■ WHAT IS EXPECTED
From the top of the records below down to the line containing "(forall sp q", reproduce every line exactly.

■ ENTRIES PROVIDED
(** With no eligible record of the species in the table (the empty table
    included) [search_breeds] returns no match and count 0 for every
    query, the empty one included, and [resolve_breed_code] raises the 404
    for every non-empty query. *)
Theorem no_eligible_not_found (species : string) (breeds : table) :
  (forall k bd, In (k, bd) breeds ->
                eligible_id (species_prefix species) bd = None) ->
  (forall q,
     search_breeds_on scorer breeds q species
     = {| matches := []; count := 0 |})
  /\ (forall sp q w w',
        PyStr.lower sp = species -> valid_species sp -> q <> "" ->
        load_breeds_cache w = (Ok breeds, w') ->
        resolve_breed_code scorer sp q w
        = (Raise (HTTPException 404 (not_found_detail q species)), w')).
Proof.
  intros H.
  assert (F : forall q,
             matches (search_breeds_on scorer breeds q species) = []).
  { intros q.
    assert (S : scan (PyStr.strip (PyStr.lower q)) (species_prefix species)
                  breeds = []).
    { destruct (scan _ _ breeds) as [|m l] eqn:E; [reflexivity |].
      assert (Hm : In m (scan (PyStr.strip (PyStr.lower q))
                           (species_prefix species) breeds))
        by (rewrite E; now left).
      apply scan_In in Hm as (k & bd & Hin & Hr).
      apply scan_record_Some in Hr as (_ & _ & El & _).
      rewrite (H k bd Hin) in El. discriminate. }
    rewrite search_fuzzy by exact S. apply fuzzy_pass_nil.
    intros k bd hp Hin El. rewrite (H k bd Hin) in El. discriminate. }
  split.
  - intros q.
    change (search_breeds_on scorer breeds q species)
      with {| matches := matches (search_breeds_on scorer breeds q species);
              count := length (matches (search_breeds_on scorer breeds q
                                          species)) |}.
    now rewrite F.
  - intros sp q w w' <- V Hq L.
    rewrite (resolve_loaded scorer _ _ _ _ _ V Hq L), route_search, F.
    reflexivity.
Qed.
(** A house on a half-tile slope. *)
Definition house : Tile :=
  mkTile MP_HOUSE 3 SLOPE_HALFTILE 2 TROPICZONE_NORMAL CLEAR_GRASS false
         TREE_GROUND_GRASS 0 0 0 WATER_CLASS_SEA (0, 0, 0) 0.

Definition town (rotation : HeightmapRotation) (word : Z) : Game :=
  mkGame rotation LT_TROPIC 64 64 {[ 130 := house ]} [] (fun _ => word) 0
         (fun _ _ => None) 0 0 false.

(** A disk with two files: file 1 announces a side of zero pixels, file 2
    is a 2 x 2 image whose rows cannot be read. *)
Definition bad_disk (rotation : HeightmapRotation) : Game :=
  mkGame rotation LT_TEMPERATE 64 64 {[ 130 := house ]} [] (fun _ => 0) 0
         (fun subdir name =>
            if (subdir =? 0) && (name =? 1)
            then Some (mkImageFile true 0 5 true [])
            else if (subdir =? 0) && (name =? 2)
            then Some (mkImageFile true 2 2 false [])
            else None)
         0 0 false.

(** A sampler that aborts on a level count of 5 and is the gradient
    sampler otherwise. *)
Definition picky_sampler (sample max_level start end_ : Z) : M Z :=
  if max_level =? 5 then abort
  else SampleQuantizedGradient sample max_level start end_.

End Examples.

(** ** raster_io.cpp: copying the decoded rows into the pixel buffer *)

(** A palette entry. *)
Record Colour := mkColour { colour_r : Z; colour_g : Z; colour_b : Z }.

(** What libpng hands to [ReadPNGRows]: colour type, channels per pixel,
    the rows, the dimensions and the palette. *)
Record PngImage := mkPngImage {
  png_has_palette : bool;
  png_channels : Z;
  png_rows : list (list Z);
  png_width : Z;
  png_height : Z;
  png_palette : list Colour
}.

(** [BmpInfo] and [BmpData] as far as [ReadBMPRows] reads them; a null
    palette is [None]. *)
Record BmpImage := mkBmpImage {
  bmp_width : Z;
  bmp_height : Z;
  bmp_bpp : Z;
  bmp_palette : option (list Colour);
  bmp_bitmap : list Z
}.

(** Computations on a buffer: [None] for an access outside a buffer, a row
    or a palette. *)
Definition store (index value : Z) (raster : list Z) : option (list Z) :=
  if (0 <=? index) && (index <? Z.of_nat (length raster))
  then Some (<[Z.to_nat index := value]> raster) else None.

Definition load {A} (cells : list A) (index : Z) : option A :=
  if 0 <=? index then cells !! Z.to_nat index else None.

(** A [for (i = lo; i < hi; i++)] loop over a state. *)
Fixpoint loop_count {S} (n : nat) (i : Z) (body : Z -> S -> option S) (st : S) : option S :=
  match n with
  | O => Some st
  | Datatypes.S k =>
      match body i st with
      | Some st' => loop_count k (i + 1) body st'
      | None => None
      end
  end.

Definition loop_uint {S} (lo hi : Z) (body : Z -> S -> option S) (st : S) : option S :=
  loop_count (Z.to_nat (hi - lo)) lo body st.

(** [*pixel++ = a; *pixel++ = b; *pixel++ = c]. *)
Definition store3 (pixel a b c : Z) (raster : list Z) : option (list Z) :=
  match store pixel a raster with
  | Some r1 =>
      match store (pixel + 1) b r1 with
      | Some r2 => store (pixel + 2) c r2
      | None => None
      end
  | None => None
  end.
(** The theorem at [c_two]: deleting the first task keeps the second. *)
Lemma delete_frame_witness :
  snd (router_delete (env_up 7%N) id5 c_two) !! 6%N = c_two !! 6%N.
Proof.
  apply (delete_frame (env_up 7%N) id5 c_two). vm_compute. discriminate.
Defined.

(** * More on List and Filter *)

(** X7. [GET /] and [GET /filter] only read: in every environment they
    leave the collection as it was and answer 200 or 500. *)
Theorem reads_only_read (env : Env) (status : option json) (c : Collection) :
  snd (router_get env status c) = c
  ∧ snd (router_get_filter env status c) = c
  ∧ (status_of (fst (router_get env status c)) = Some 200
     ∨ status_of (fst (router_get env status c)) = Some 500)
  ∧ (status_of (fst (router_get_filter env status c)) = Some 200
     ∨ status_of (fst (router_get_filter env status c)) = Some 500).
Proof.
  unfold router_get, router_get_filter, try_catch, get_try, get_filter_try,
    bind, find.
  destruct (fault env); simpl; repeat split; (by left) || (by right).
Qed.

(** X8. The status test is strict: a [status] that is not a string (the
    array or object the query parser makes of [?status=a&status=b] or
    [?status[k]=v]) or a string other than the two words, in any letter
    case but the exact one, gets the answer of a request without
    [status]. *)
Theorem status_other_is_no_status (env : Env) (status : option json)
    (c : Collection) :
  status ≠ Some (JStr "active") →
  status ≠ Some (JStr "completed") →
  router_get env status c = router_get env None c
  ∧ router_get_filter env status c = router_get_filter env None c.
Proof.
  intros Ha Hc.
  unfold router_get, router_get_filter, get_try, get_filter_try, filter_filter.
  fold (list_filter status). fold (list_filter None).
  by rewrite (list_filter_other status Ha Hc).
Qed.
Lemma cleanMatrix_some_row (matrix : list (list jsval)) :
  Exists (fun row => includes unknownCode row = false) matrix ->
  cleanMatrix matrix = Ok ([], true).
Proof.
  intros H. unfold cleanMatrix.
  set (filtered := filter (fun row => negb (includes unknownCode row)) matrix).
  destruct (findMostCommon_Ok (map (fun row : list jsval => length row) filtered))
    as [key ->].
  - intros Hnil. apply map_eq_nil in Hnil.
    apply Exists_exists in H as [row [Hin Hrow]].
    assert (Hf : In row filtered).
    { apply filter_In. split; [exact Hin|]. now rewrite Hrow. }
    rewrite Hnil in Hf. destruct Hf.
  - simpl. now rewrite filter_none by reflexivity.
Qed.

(** X12: [cleanMatrix] never keeps a row.  When some row has no ['??'] it
    returns the empty matrix, with the warning about too few rows, because
    line 133 compares a row length with the string that [findMostCommon]
    returns; when every row has a ['??'], or there is no row, it raises. *)
Theorem cleanMatrix_keeps_no_row (matrix : list (list jsval)) :
  (Exists (fun row => includes unknownCode row = false) matrix ->
   cleanMatrix matrix = Ok ([], true)) /\
  (Forall (fun row => includes unknownCode row = true) matrix ->
   cleanMatrix matrix = TypeError).
Proof.
  split; [apply cleanMatrix_some_row|].
  intros H. unfold cleanMatrix.
  rewrite filter_Forall_false; [reflexivity|].
  eapply Forall_impl; [|exact H]. simpl. intros row ->. reflexivity.
Qed.


(** ** The interactive command line *)

Section CommandLineFacts.
Variable parseInt : string -> option Z.
Variable splitTokens : string -> list string.
(** ** The gateway on every request *)

Lemma append_nonempty (c : ascii) (s t : string) : String c s ++ t ≠ "".
Proof. change (String c s ++ t) with (String c (s ++ t)). discriminate. Qed.

Section GatewayEdges.
Context `{Engine}.
Variable upstream : nat → UpstreamRequest → completion Response.t.
Variable now : string.

Ltac next_probe :=
  first
    [ match goal with
      | |- context [(Response.status ?r =? 401)%nat] =>
          is_var r; destruct (Response.status r =? 401)%nat; simpl
      end
    | match goal with
      | |- context [upstream ?k ?step] => destruct (upstream k step) as [?|]; simpl
      end ].

Lemma probe_calls_bound (file : FormDataEntryValue) (apiKey base64File : string) :
  (1 ≤ length (snd (probe upstream file apiKey base64File [])) ≤ 5)%nat.
Proof.
  unfold probe, fetch, mbind, Gateway_bind, mret, Gateway_ret. simpl.
  repeat next_probe; simpl; lia.
Qed.

Lemma answer_shape (file : FormDataEntryValue) (response : Response.t) (reply : NextResponse) :
  answer now file response = Normal reply →
  (reply_status reply = 200
   ∧ ∃ payload, Response.json response = Normal payload
       ∧ reply_body reply
         = JObj [("data", payload);
                 ("extractedText", extractTextFromResult payload);
                 ("entities", JArr (entity_to_any <$> extractEntitiesFromResult payload));
                 ("fileName", file_name file);
                 ("fileSize", file_size file);
                 ("processedAt", JStr now)])
  ∨ (reply_status reply ∈ [401; 403; 500] ∧ ∃ message, error_reply reply message).
Proof.
  unfold answer, error_reply. destruct (Response.ok response); simpl.
  - destruct (Response.json response) as [payload|]; simpl; [|done].
    intros [= <-]. left. split; [done|]. by exists payload.
  - destruct (Response.text response) as [errorText|]; simpl; [|done].
    destruct (Response.status response =? 401)%nat;
      [|destruct (Response.status response =? 403)%nat];
      intros [= <-]; right; simpl; (split; [repeat constructor|]); eexists; (split; [done|]);
      try done; apply append_nonempty.
Qed.

Lemma POST_reply_cases (request : NextRequest) :
  let reply := fst (POST upstream now request) in
  let calls := snd (POST upstream now request) in
  (length calls ≤ 5)%nat
  ∧ ((reply_status reply = 200
      ∧ ∃ payload file,
          reply_body reply
          = JObj [("data", payload);
                  ("extractedText", extractTextFromResult payload);
                  ("entities", JArr (entity_to_any <$> extractEntitiesFromResult payload));
                  ("fileName", file_name file);
                  ("fileSize", file_size file);
                  ("processedAt", JStr now)])
     ∨ (reply_status reply ∈ [400; 401; 403; 500]
        ∧ ∃ message, error_reply reply message)).
Proof.
  unfold POST, POST_try, lift, try_catch, mbind, Gateway_bind, mret, Gateway_ret, error_reply.
  destruct (formData request) as [fd|]; simpl.
  2: { split; [lia|]. right. split; [repeat constructor|]. eexists. split; [done|].
       apply append_nonempty. }
  destruct (provided (FormData_get "file" fd)) as [file|]; simpl.
  2: { split; [lia|]. right. split; [repeat constructor|]. by eexists. }
  destruct (provided (FormData_get "apiKey" fd)) as [key|]; simpl.
  2: { split; [lia|]. right. split; [repeat constructor|]. by eexists. }
  destruct (arrayBuffer file) as [bytes|]; simpl.
  2: { split; [lia|]. right. split; [repeat constructor|]. eexists. split; [done|].
       apply append_nonempty. }
  pose proof (probe_calls_bound file (entry_to_string key) (base64 bytes)) as Hbound.
  destruct (probe upstream file (entry_to_string key) (base64 bytes) [])
    as [[response|] calls]; simpl in *.
  2: { split; [lia|]. right. split; [repeat constructor|]. by eexists. }
  destruct (answer now file response) as [reply|] eqn:Hanswer; simpl.
  - split; [lia|]. destruct (answer_shape _ _ _ Hanswer) as [[? [payload [_ ?]]]|[? ?]].
    + left. split; [done|]. by exists payload, file.
    + right. split; [by constructor|done].
  - split; [lia|]. right. split; [repeat constructor|]. eexists. split; [done|].
    apply append_nonempty.
Qed.

(** X1. Whatever the request and the upstream service, the handler makes at
    most five upstream calls and answers either status 200 with the
    processed result (payload, text, entities, file name and size, time) or
    one of 400, 401, 403, 500 with an object whose only field [error] holds
    a non-empty message. *)
Theorem POST_reply_shape (request : NextRequest) :
  let reply := fst (POST upstream now request) in
  let calls := snd (POST upstream now request) in
  (length calls ≤ 5)%nat
  ∧ ((reply_status reply = 200
      ∧ ∃ payload file,
          reply_body reply
          = JObj [("data", payload);
                  ("extractedText", extractTextFromResult payload);
                  ("entities", JArr (entity_to_any <$> extractEntitiesFromResult payload));
                  ("fileName", file_name file);
                  ("fileSize", file_size file);
                  ("processedAt", JStr now)])
     ∨ (reply_status reply ∈ [400; 401; 403; 500]
        ∧ ∃ message, error_reply reply message)).
Proof. apply POST_reply_cases. Qed.

(** X2. A call that fails at the network ends probing: when the steps
    before step [k] were answered 401 and the call of step [k] rejects, the
    handler answers status 500 "Network error occurred" and has made
    exactly the calls up to step [k]. *)
Theorem network_failure_aborts (request : NextRequest) (fd : FormData) (f : File.t)
    (key : FormDataEntryValue) (k : nat) (step : UpstreamRequest) (message : string) :
  formData request = Normal fd →
  provided (FormData_get "file" fd) = Some (EntryFile f) →
  provided (FormData_get "apiKey" fd) = Some key →
  let steps := formats (EntryFile f) (entry_to_string key) (base64 (File.bytes f)) in
  (∀ j, (j < k)%nat → unauthorized upstream steps j = true) →
  steps !! k = Some step →
  upstream k step = Throw message →
  POST upstream now request
  = (NextResponse_json (error_body "Network error occurred") 500, take (S k) steps).
Proof.
  intros Hfd Hfile Hkey steps Hbefore Hstep Hfails.
  rewrite (POST_probe _ _ _ _ _ _ Hfd Hfile Hkey).
  assert (∀ j st, steps !! j = Some st →
            unauthorized upstream steps j
            = match upstream j st with
              | Normal response => (Response.status response =? 401)%nat
              | Throw _ => false
              end) as Hun.
  { intros j st Hj. unfold unauthorized. by rewrite Hj. }
  pose proof (Hun 0 _ eq_refl) as H0. pose proof (Hun 1 _ eq_refl) as H1.
  pose proof (Hun 2 _ eq_refl) as H2. pose proof (Hun 3 _ eq_refl) as H3.
  clear Hun.
  unfold probe, fetch, mbind, Gateway_bind, mret, Gateway_ret. simpl.
  destruct k as [|[|[|[|[|k]]]]]; [inversion Hstep; subst step..|done].
  - by rewrite Hfails.
  - pose proof (Hbefore 0 ltac:(lia)) as B0. rewrite H0 in B0.
    destruct (upstream 0 _) as [r0|]; [|done]. simpl. rewrite B0. simpl.
    by rewrite Hfails.
  - pose proof (Hbefore 0 ltac:(lia)) as B0. rewrite H0 in B0.
    pose proof (Hbefore 1 ltac:(lia)) as B1. rewrite H1 in B1.
    destruct (upstream 0 _) as [r0|]; [|done]. simpl. rewrite B0. simpl.
    destruct (upstream 1 _) as [r1|]; [|done]. simpl. rewrite B1. simpl.
    by rewrite Hfails.
  - pose proof (Hbefore 0 ltac:(lia)) as B0. rewrite H0 in B0.
    pose proof (Hbefore 1 ltac:(lia)) as B1. rewrite H1 in B1.
    pose proof (Hbefore 2 ltac:(lia)) as B2. rewrite H2 in B2.
    destruct (upstream 0 _) as [r0|]; [|done]. simpl. rewrite B0. simpl.
    destruct (upstream 1 _) as [r1|]; [|done]. simpl. rewrite B1. simpl.
    destruct (upstream 2 _) as [r2|]; [|done]. simpl. rewrite B2. simpl.
    by rewrite Hfails.
  - pose proof (Hbefore 0 ltac:(lia)) as B0. rewrite H0 in B0.
    pose proof (Hbefore 1 ltac:(lia)) as B1. rewrite H1 in B1.
    pose proof (Hbefore 2 ltac:(lia)) as B2. rewrite H2 in B2.
    pose proof (Hbefore 3 ltac:(lia)) as B3. rewrite H3 in B3.
    destruct (upstream 0 _) as [r0|]; [|done]. simpl. rewrite B0. simpl.
    destruct (upstream 1 _) as [r1|]; [|done]. simpl. rewrite B1. simpl.
    destruct (upstream 2 _) as [r2|]; [|done]. simpl. rewrite B2. simpl.
    destruct (upstream 3 _) as [r3|]; [|done]. simpl. rewrite B3. simpl.
    by rewrite Hfails.
Qed.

■ YOUR RESPONSE
(** With no eligible record of the species in the table (the empty table
    included) [search_breeds] returns no match and count 0 for every
    query, the empty one included, and [resolve_breed_code] raises the 404
    for every non-empty query. *)
Theorem no_eligible_not_found (species : string) (breeds : table) :
  (forall k bd, In (k, bd) breeds ->
                eligible_id (species_prefix species) bd = None) ->
  (forall q,
     search_breeds_on scorer breeds q species
     = {| matches := []; count := 0 |})
  /\ (forall sp q w w',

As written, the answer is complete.